L'histoire de Venise et sa réalité urbaine protégée en tant que
patrimoine de l'humanité par la Sovraintendenza ai Beni Culturali et par
l'Unesco ont favorisé des systèmes productif, économique et commercial
particuliers à Venise et l'ont protégée de l'industrialisation, des grandes
surfaces et des multiplexes de cinéma...
A l'image de la ville dans son ensemble, les boutiques ont des airs de
siècles passés. Le manque de place et l'absence d'industrialisation a protégé
et laissé survivre, dans le tissu urbain, de petites boutiques-ateliers (les
botteghe) où se perpétuent les petits métiers dont le savoir-faire est encore
transmis de père en fils. Ainsi, encore aujourd'hui, à Venise, on trouve des
serruriers, des cordonniers, des vitriers, des chausseurs, des modistes, des
imprimeurs, des graveurs, des relieurs, des restaurateurs de meubles...
Dentelles. L'art de travailler la dentelle (merletto) est apparu à
Venise pendant la Renaissance. Au début, il était pratiqué comme loisir par les
jeunes femmes des familles nobles et par les religieuses. Avec le temps, et
surtout au XVIIe siècle, ce travail fut intégré à la pratique commerciale.
Burano devint le centre de cette production, qui se développa aussi à
Pellestrina. Les dentelles de Burano, cependant, passaient pour être de
meilleure qualité que les autres, car elles procédaient d'une technique très
compliquée nécessitant l'emploi d'une aiguille. Les merlettaie (les
dentellières) étaient en effet, d'une habileté extraordinaire. Le succès des
dentelles de Burano fut tel qu'en 1872 on décida de créer sur l'île la Scuola
del Merletto, dont l'activité se poursuivit jusqu'en 1972. De nos jours,
malheureusement, le travail de la dentelle a pratiquement disparu. Il n'est
plus pratiqué que par quelques dames qui travaillent soit pour leur propre
plaisir, soit pour des amateurs passionnés. Les dentelles vendues dans les boutiques
à touristes ne sont plus de la même qualité que par le passé.
Masques. La tradition des masques à Venise remonte aux XVIIe-XVIIIe
siècles.
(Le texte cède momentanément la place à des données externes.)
Lemma unlockedPut_run lid pn s :
  works s → works (afterFault s) → validPair lid pn →
  unlockedPutLIDMapping limit firstKey lid pn s =
  (Ok tt, setCaches (cacheMapping limit firstKey (User lid) (User pn) (cachesOf s))
            (setRows (joinRows (User lid) (User pn) (rows s)) (afterFault (afterFault s)))).
Proof.
  intros Hf Hf' [Hsl Hsp]. unfold unlockedPutLIDMapping. rewrite decide_False by naive_solver.
  unfold mbind, stateM_bind.
  rewrite (exec_run _ (deleteExistingLIDMappingQuery (User lid) (User pn) (rows s))) by done.
  by rewrite (exec_run _ (joinRows (User lid) (User pn) (rows s))) by (done || apply putLIDMappingQuery_ok).
Qed.

Lemma unlockedPut_ok lid pn s :
  inv s → faultless s → validPair lid pn → User lid ≠ "" → User pn ≠ "" →
  (cacheFilled s = true → (len (joinRows (User lid) (User pn) (rows s)) ≤ limit)%Z) →
  ∃ s', unlockedPutLIDMapping limit firstKey lid pn s = (Ok tt, s') ∧ inv s' ∧ faultless s' ∧
    rows s' = joinRows (User lid) (User pn) (rows s) ∧ cacheFilled s' = cacheFilled s.
Proof.
  intros Hs Hf Hv Hl Hp Hroom. rewrite (unlockedPut_run lid pn s (faultless_works _ Hf) (faultless_works _ (faultless_afterFault _ Hf)) Hv).
  set (l := User lid) in *. set (p := User pn) in *.
  eexists. split; [reflexivity|]. cbn -[joinRows cacheMapping].
  split; [|split_and!; [|done|done]];
    [|exact (faultless_afterFault _ (faultless_afterFault s Hf))].
  destruct Hs as [H1 Hg [Hlp Hll] Hfill].
  pose proof (cacheMapping_good l p _ _ _ Hl Hp H1 Hg) as Hg'. pose proof (cacheMapping_len l p _ _ Hlp Hll) as Hlen'.
  pose proof (λ He, cacheMapping_exact l p _ _ _ Hl Hp H1 (Hfill He)) as He'.
  assert (∀ a b, joined l p (rowsR (rows s)) a b ↔ rowsR (joinRows l p (rows s)) a b) as Hj by (intros; by rewrite joinRows_R).
  unfold cachesOf. cbn -[joinRows cacheMapping]. destruct (cacheMapping limit firstKey l p _) as [cp' cl'].
  split; cbn -[joinRows]; [by eapply oneToOne_ext; [apply Hj|apply joined_oneToOne]|by eapply good_ext|done|].
  intros Hfl. eapply exact_ext; [apply Hj|]. apply He'; [done|]. intros cp cl [Hcl _].
  assert (cl = joinRows l p (rows s)) as ->; [|by apply Hroom].
  apply map_eq. intros a. apply option_eq. intros b. by rewrite Hcl, Hj.
Qed.

Lemma doTxn_ok (m : lidM unit) s s' :
  faultless s → m (afterFault s) = (Ok tt, s') → faultless s' →
  doTxn m s = (Ok tt, afterFault s').
Proof.
  intros Hs Hm Hs'. unfold doTxn, mbind, stateM_bind. rewrite (exec_run Some (rows s) s (faultless_works _ Hs) eq_refl).
  replace (setRows (rows s) (afterFault s)) with (afterFault s) by done. rewrite Hm.
  by rewrite (exec_run Some (rows s') s' (faultless_works _ Hs') eq_refl).
Qed.

Lemma PutLIDMapping_run lid pn s :
  faultless s → validPair lid pn → pnToLIDCache s !! User pn ≠ Some (User lid) →
  ∃ s', PutLIDMapping limit firstKey lid pn s = (Ok tt, s') ∧ faultless s' ∧
    rows s' = joinRows (User lid) (User pn) (rows s) ∧ cacheFilled s' = cacheFilled s ∧
    cachesOf s' = cacheMapping limit firstKey (User lid) (User pn) (cachesOf s).
Proof.
  intros Hf Hv Hc. pose proof Hv as [Hsl Hsp]. unfold PutLIDMapping. rewrite decide_False by naive_solver.
  unfold mbind, stateM_bind. cbn [get]. rewrite decide_False by done.
  rewrite (doTxn_ok _ _ _ Hf (unlockedPut_run lid pn (afterFault s) (faultless_works _ (faultless_afterFault _ Hf))
    (faultless_works _ (faultless_afterFault _ (faultless_afterFault _ Hf))) Hv)).
  - eexists. split; [reflexivity|]. split_and!; [|done|done|by unfold cachesOf; cbn -[cacheMapping]; destruct (cacheMapping _ _ _ _ _)].
    exact (faultless_afterFault _ (faultless_afterFault _ (faultless_afterFault _ (faultless_afterFault s Hf)))).
  - exact (faultless_afterFault _ (faultless_afterFault _ (faultless_afterFault s Hf))).
Qed.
Il était d'usage de porter un masque, chez les nobles et dans les
familles plus populaires, durant les longs carnavals (à une époque, ils
duraient jusqu'à six mois). La commedia dell'arte, cette forme artistique
antérieure au théâtre moderne, recourait également aux masques. La plupart des
acteurs étaient alors ambulants. Ils improvisaient des histoires, parfois inventées,
parfois réelles, parfois inspirées des faits de l'époque, de la vie courante ou
politique. Les artistes se présentaient masqués et, ainsi dissimulés,
interprétaient des pièces satiriques qui mettaient en scène des personnages de
haut rang, des ecclésiastiques ou des hommes politiques. La " commedia
" suivait une trame fixe, mais qui laissait cependant place à la libre
interprétation des artistes. Traditionnellement, chaque grande ville d'Italie
avait son masque, correspondant à un personnage inventé, mais qui, avec le
temps, acquérait la richesse d'un vrai individu, avec ses qualités et ses
défauts, ses caractères physiques et psychologiques. Il était censé représenter
l'esprit et la voix de sa ville d'origine.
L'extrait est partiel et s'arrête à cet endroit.